• [WHAT YOU HAVE TO DO] Up to and including the line with "([Posix]), and what", restate the records below word for word, beginning with their first line.

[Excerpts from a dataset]

--------------------

(* ===== verification/UnixPages.v ===== *)
(** * Trampoline pages on Unix ([src/src/executable/unix.rs])

    The page operations over the system calls Linux and macOS share
    ([Posix]), and what they promise to [Executable]. *)

From S2P Require Import Prelude Errors Memory Executable.

#[local] Open Scope Z_scope.
#[local] Set Default Proof Using "Type*".

Definition PROT_READ : Z := 1.
Definition PROT_WRITE : Z := 2.
Definition PROT_EXEC : Z := 4.
Definition MAP_FAILED : Z := usize_max.

(** [mmap] maps anonymous private memory to read and write near a hint;
    [cache_flush] is [cache::flush]. *)
Class Posix (S : Type) := {
  mmap : Z → Z → S → Z * S;
  mprotect : Z → Z → Z → S → Z * S;
  munmap : Z → Z → S → Z * S;
  cache_flush : Z → Z → S → S;
  errno : S → Z }.

Section operations.
Context {S : Type} `{!Posix S}.

(** [memory::os_error]. *)
Definition os_error {A} (operation : string) : M Error S A := λ s,
  (Err (Os operation (errno s)), s).

(** [reserve]. *)
Definition unix_reserve (hint : Z) : M Error S (option Z) := λ s,
  let '(page, s) := mmap hint CAPACITY s in
  (Ok (if page =? MAP_FAILED then None else Some page), s).

(** [seal]. *)
Definition unix_seal (address : Z) : M Error S unit := λ s,
  let '(result, s) := mprotect address CAPACITY (Z.lor PROT_READ PROT_EXEC) s in
  if negb (result =? 0) then os_error "protect trampoline" s
  else (Ok tt, cache_flush address CAPACITY s).

(** [release]. *)
Definition unix_release (address : Z) : M Error S unit := λ s,
  let '(result, s) := munmap address CAPACITY s in
  if negb (result =? 0) then os_error "free trampoline" s else (Ok tt, s).

(** [allocate]. *)
Definition unix_allocate (REACH source : Z) : M Error S Z :=
  Unix.search REACH unix_reserve unix_release source.

(** [allocate] on Apple Silicon. *)
Definition unix_allocate_far (REACH source : Z) : M Error S Z :=
  Unix.fallback unix_reserve (unix_allocate REACH source).
End operations.

(** What the calls document.  A new mapping replaces none ([MAP_FIXED] is not
    given) and lies in user space; a call that fails changes nothing, except
    that [mprotect] may have changed permissions inside its range.  A trampoline
    page is a whole number of pages, as it is with pages of 4 and of 16 KiB. *)
Class PosixLaws (S : Type) `{!Posix S, !View S} := {
  page_divides : (page (S:=S) | CAPACITY);
  posix_prot p : 0 ≤ p < 8 → can_write (S:=S) p = Z.testbit p 1 ∧
    can_run (S:=S) p = Z.testbit p 0 && Z.testbit p 2;
  unmapped_byte s b : prot_at s b = None → byte_at s b = 0;
  mprotect_law a n prot s r s' :
    (page (S:=S) | a) → (page (S:=S) | n) → 0 ≤ prot < 8 → mprotect a n prot s = (r, s') →
    same_bytes s s' ∧
    (∀ b, ¬ a ≤ b < a + n → prot_at s' b = prot_at s b) ∧
    still_mapped s s' ∧
    (r = 0 → ∀ b, a ≤ b < a + n → prot_at s' b = Some prot);
  mprotect_unaligned a n prot s r s' :
    ¬ (page (S:=S) | a) → mprotect a n prot s = (r, s') → r ≠ 0 ∧ same_view s s';
  cache_flush_law a n s : same_view s (cache_flush a n s);
  mmap_law hint n s r s' :
    0 < n → (page (S:=S) | n) → mmap hint n s = (r, s') →
    if r =? MAP_FAILED then same_view s s' else
      0 < r ∧ r + n ≤ isize_max ∧ (page (S:=S) | r) ∧
      (∀ b, r ≤ b < r + n → prot_at s b = None ∧ prot_at s' b = Some (Z.lor PROT_READ PROT_WRITE)) ∧
      ∀ b, ¬ r ≤ b < r + n → byte_at s' b = byte_at s b ∧ prot_at s' b = prot_at s b;
  munmap_law a n s r s' :
    (page (S:=S) | n) → munmap a n s = (r, s') →
    if r =? 0 then
      (∀ b, a ≤ b < a + n → prot_at s' b = None) ∧
      ∀ b, ¬ a ≤ b < a + n → byte_at s' b = byte_at s b ∧ prot_at s' b = prot_at s b
    else same_view s s' }.

Section laws.
Context {S : Type} `{!Posix S, !View S, !PosixLaws S}.
Implicit Types s : S.

(** An open page may be read and written, a published one read and
    executed. *)
Definition open_page s (a : Z) : Prop :=
  ∀ b, owned_range a b → prot_at s b = Some (Z.lor PROT_READ PROT_WRITE).
Definition sealed_page s (a : Z) : Prop :=
  ∀ b, owned_range a b → prot_at s b = Some (Z.lor PROT_READ PROT_EXEC).

Lemma open_page_writable s a : open_page s a → writable_page s a.
Proof.
  intros Ho b Hb. eexists. rewrite Ho by done. split; [done|]. 
  by rewrite (proj1 (posix_prot (Z.lor PROT_READ PROT_WRITE) ltac:(done))).
Qed.

Lemma unix_reserve_run hint s o s' :
  unix_reserve hint s = (o, s') →
  match o with
  | Ok (Some a) => 0 < a ∧ a + CAPACITY ≤ isize_max ∧
      unmapped_page s a ∧ open_page s' a ∧ confined a s s'
  | Ok None => same_view s s'
  | _ => False
  end.
Proof.
  unfold unix_reserve. destruct (mmap hint CAPACITY s) as [r s1] eqn:Hm. intros [= <- <-].
  apply mmap_law in Hm; [|done|exact page_divides].
  destruct (r =? MAP_FAILED); [done|]. destruct Hm as (? & ? & _ & Hin & Hout).
  split_and!; [done|done|..|exact Hout].
  - intros b Hb. by apply Hin.
  - intros b Hb. by apply Hin.
Qed.

Lemma unix_release_run a s o s' :
  unix_release a s = (o, s') →
  match o with
  | Ok _ => confined a s s' ∧ unmapped_page s' a
  | Err e => same_view s s' ∧ e ≠ InsufficientSpace
  | _ => False
  end.
Proof.
  unfold unix_release. destruct (munmap a CAPACITY s) as [r s1] eqn:Hm.
  apply munmap_law in Hm; [|exact page_divides].
  destruct (r =? 0); simpl; intros [= <- <-]; [|done]. destruct Hm as [Hin Hout]. by split.
Qed.

(** A page that was reserved and given back. *)
Lemma give_page_back s s1 s2 a :
  unmapped_page s a → confined a s s1 → confined a s1 s2 → unmapped_page s2 a → same_view s s2.
Proof.
  intros Hu H1 H2 Hu2. split; intros b; destruct (decide (owned_range a b)) as [Hb|Hb].
  - by rewrite !unmapped_byte by auto.
  - destruct (H1 b Hb), (H2 b Hb). congruence.
  - by rewrite Hu, Hu2.
  - destruct (H1 b Hb), (H2 b Hb). congruence.
Qed.

Lemma unix_search_loop_run REACH source steps s0 s o s' :
  same_view s0 s → Unix.search_loop REACH unix_reserve unix_release source steps s = (o, s') →
  match o with
  | Ok a => Z.abs (a - source) ≤ REACH - CAPACITY ∧ 0 < a ∧ a + CAPACITY ≤ isize_max ∧
      unmapped_page s0 a ∧ open_page s' a ∧ confined a s0 s'
  | Err e => keeps s0 s' ∧ (e = InsufficientSpace → same_view s0 s')
  | _ => False
  end.
Proof.
  revert s. induction steps as [|step steps IH]; intros s Hv; cbn [Unix.search_loop].
  { intros [= <- <-]. split; [by apply same_view_keeps|done]. }
  destruct (_ || _); [by apply IH|]. unfold mbind, M_bind.
  destruct (unix_reserve _ s) as [o1 s1] eqn:H1. apply unix_reserve_run in H1.
  destruct o1 as [[a|]| | |]; try done; [|apply IH; by etrans].
  destruct H1 as (Hpos & Hmax & Hu & Hw & Hc). destruct Hv as [Hvb Hvp].
  assert (unmapped_page s0 a) as Hu0 by (intros b Hb; by rewrite <-Hvp, Hu).
  assert (confined a s0 s1) as Hc0.
  { intros b Hb. destruct (Hc b Hb) as [-> ->]. by rewrite Hvb, Hvp. }
  destruct (Z.leb_spec (Z.abs (a - source)) (REACH - CAPACITY)); [by intros [= <- <-]|].
  destruct (unix_release a s1) as [o2 s2] eqn:H2. apply unix_release_run in H2.
  destruct o2 as [[]|e| |]; try done.
  - destruct H2 as [Hc2 Hu2]. apply IH. by eapply give_page_back.
  - intros [= <- <-]. destruct H2 as [[Hb2 Hp2] Hne]. split; [|done]. intros b [p Hb]. rewrite Hb2, Hp2.
    destruct (Hc0 b) as [-> ->]; [|by eauto]. intros Hin. by rewrite (Hu0 b Hin) in Hb.
Qed.

Lemma unix_seal_run a s o s' :
  unix_seal a s = (o, s') →
  returns o ∧ same_bytes s s' ∧ confined a s s' ∧
  (o = Ok tt → sealed_page s' a).
Proof.
  unfold unix_seal. destruct (mprotect a CAPACITY _ s) as [r s1] eqn:Hm.
  destruct (Znumtheory.Zdivide_dec (page (S:=S)) a) as [Ha|Ha].
  - apply mprotect_law in Hm as (Hb & Hout & _ & Hin); [|done|exact page_divides|done].
    destruct (Z.eqb_spec r 0) as [->|Hr]; cbn [negb]; intros [= <- <-].
    + destruct (cache_flush_law a CAPACITY s1) as [Hfb Hfp].
      split_and!; [done|..].
      * intros b. by rewrite Hfb, Hb.
      * intros b Hb'. by rewrite Hfb, Hfp, Hb, Hout.
      * intros _ b Hb'. by rewrite Hfp, Hin.
    + split_and!; [done|done| |done]. intros b Hb'. by rewrite Hb, Hout.
  - apply mprotect_unaligned in Hm as [Hr [Hb Hp]]; [|done].
    rewrite (proj2 (Z.eqb_neq r 0)) by done. cbn [negb]. intros [= <- <-].
    split_and!; [done|done| |done]. intros b _. by rewrite Hb, Hp.
Qed.

(** [allocate] and [release], as [Executable] uses them. *)
Lemma unix_allocate_run REACH source s o s' :
  unix_allocate REACH source s = (o, s') →
  match o with
  | Ok a => Z.abs (a - source) ≤ REACH - CAPACITY ∧ 0 < a ∧ a + CAPACITY ≤ isize_max ∧
      unmapped_page s a ∧ open_page s' a ∧ confined a s s'
  | Err e => keeps s s' ∧ (e = InsufficientSpace → same_view s s')
  | _ => False
  end.
Proof. intros Hrun. eapply unix_search_loop_run; [reflexivity|exact Hrun]. Qed.

Lemma unix_page_release a s o s' :
  unix_release a s = (o, s') →
  match o with
  | Ok _ => confined a s s' ∧ unmapped_page s' a
  | Err _ => same_view s s'
  | _ => False
  end.
Proof. intros Hr%unix_release_run. by destruct o; [|destruct Hr|..]. Qed.

Lemma unix_allocate_far_run REACH source s o s' :
  unix_allocate_far REACH source s = (o, s') →
  match o with
  | Ok a =>
      0 < a ∧ a + CAPACITY ≤ isize_max ∧ unmapped_page s a ∧ open_page s' a ∧ confined a s s' ∧
      (Z.abs (a - source) ≤ REACH - CAPACITY ∨
       (unix_allocate REACH source s).1 = Err InsufficientSpace)
  | Err _ => keeps s s'
  | _ => False
  end.
Proof.
  unfold unix_allocate_far, Unix.fallback, mbind, M_bind, attempt.
  destruct (unix_allocate REACH source s) as [o1 s1] eqn:H1.
  pose proof (unix_allocate_run _ _ _ _ _ H1) as Hrun.
  destruct o1 as [a|e| |]; try done.
  { intros [= <- <-]. destruct Hrun as (? & ? & ? & ? & ? & ?). split_and!; auto. }
  destruct Hrun as [Hkeep Hsame].
  destruct e; try (by intros [= <- <-]). specialize (Hsame eq_refl).
  destruct (unix_reserve 0 s1) as [o2 s2] eqn:H2. apply unix_reserve_run in H2.
  destruct o2 as [[a|]| | |]; try done; intros [= <- <-].
  - destruct H2 as (? & ? & Hu & Ho & Hc). destruct Hsame as [Hb Hp]. split_and!; try done; [| |by right].
    + intros b Hb'. by rewrite <-Hp, Hu.
    + intros b Hb'. destruct (Hc b Hb') as [-> ->]. by rewrite Hb, Hp.
  - apply same_view_keeps. by etrans.
Qed.

Lemma unix_allocate_law REACH source s o s' :
  (unix_allocate REACH source s = (o, s') ∨ unix_allocate_far REACH source s = (o, s')) →
  match o with
  | Ok a => 0 < a ∧ a + CAPACITY ≤ isize_max ∧
            unmapped_page s a ∧ writable_page s' a ∧ confined a s s'
  | Err _ => keeps s s'
  | _ => False
  end.
Proof.
  intros [Ha%unix_allocate_run|Ha%unix_allocate_far_run]; destruct o; try done.
  - destruct Ha as (_ & ? & ? & ? & Ho & ?). split_and!; [done..|by apply open_page_writable|done].
  - by destruct Ha.
  - destruct Ha as (? & ? & ? & Ho & ? & _). split_and!; [done..|by apply open_page_writable|done].
Qed.

(** Page operations made of these functions have the laws of [Executable]. *)
Lemma unix_pages_laws `{!Platform S, !Pages S} REACH :
  (allocate = unix_allocate REACH ∨ allocate = unix_allocate_far REACH) →
  seal = unix_seal → release = unix_release →
  (∀ s o s', shadow_stack s = (o, s') → returns o ∧ same_view s s') → PagesLaws S.
Proof.
  intros Hallocate Hseal Hrelease Hshadow. split; [..|exact Hshadow].
  - intros source s o s' Ha. apply (unix_allocate_law REACH source).
    destruct Hallocate as [<-|<-]; auto.
  - rewrite Hseal. intros a s o s' (Hret & Hb & Hc & Hok)%unix_seal_run. split_and!; [done..|].
    intros Ho b Hin. eexists. rewrite (Hok Ho b Hin). split; [done|].
    by rewrite (proj2 (posix_prot (Z.lor PROT_READ PROT_EXEC) ltac:(done))).
  - rewrite Hrelease. apply unix_page_release.
Qed.

Lemma publish_sealed `{!Platform S, !Pages S} page bytes s page' s' :
  seal = unix_seal → Executable.publish page bytes s = (Ok (page', Ok tt), s') →
  sealed_page s' (Executable.address page).
Proof.
  intros Hseal. unfold Executable.publish. destruct (_ || _); [done|]. unfold mbind, M_bind.
  destruct (copy bytes _ s) as [[[]| | |] s1]; try done. unfold attempt.
  cbn [Executable.address]. rewrite Hseal. destruct (unix_seal _ s1) as [o2 s2] eqn:Hs.
  intros [= _ -> <-]. apply unix_seal_run in Hs as (_ & _ & _ & Hok). by apply Hok.
Qed.
End laws.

--------------------

• [RESULT OF THE TASK]
(* ===== verification/UnixPages.v ===== *)
(** * Trampoline pages on Unix ([src/src/executable/unix.rs])

    The page operations over the system calls Linux and macOS share
    ([Posix]), and what they promise to [Executable]. *)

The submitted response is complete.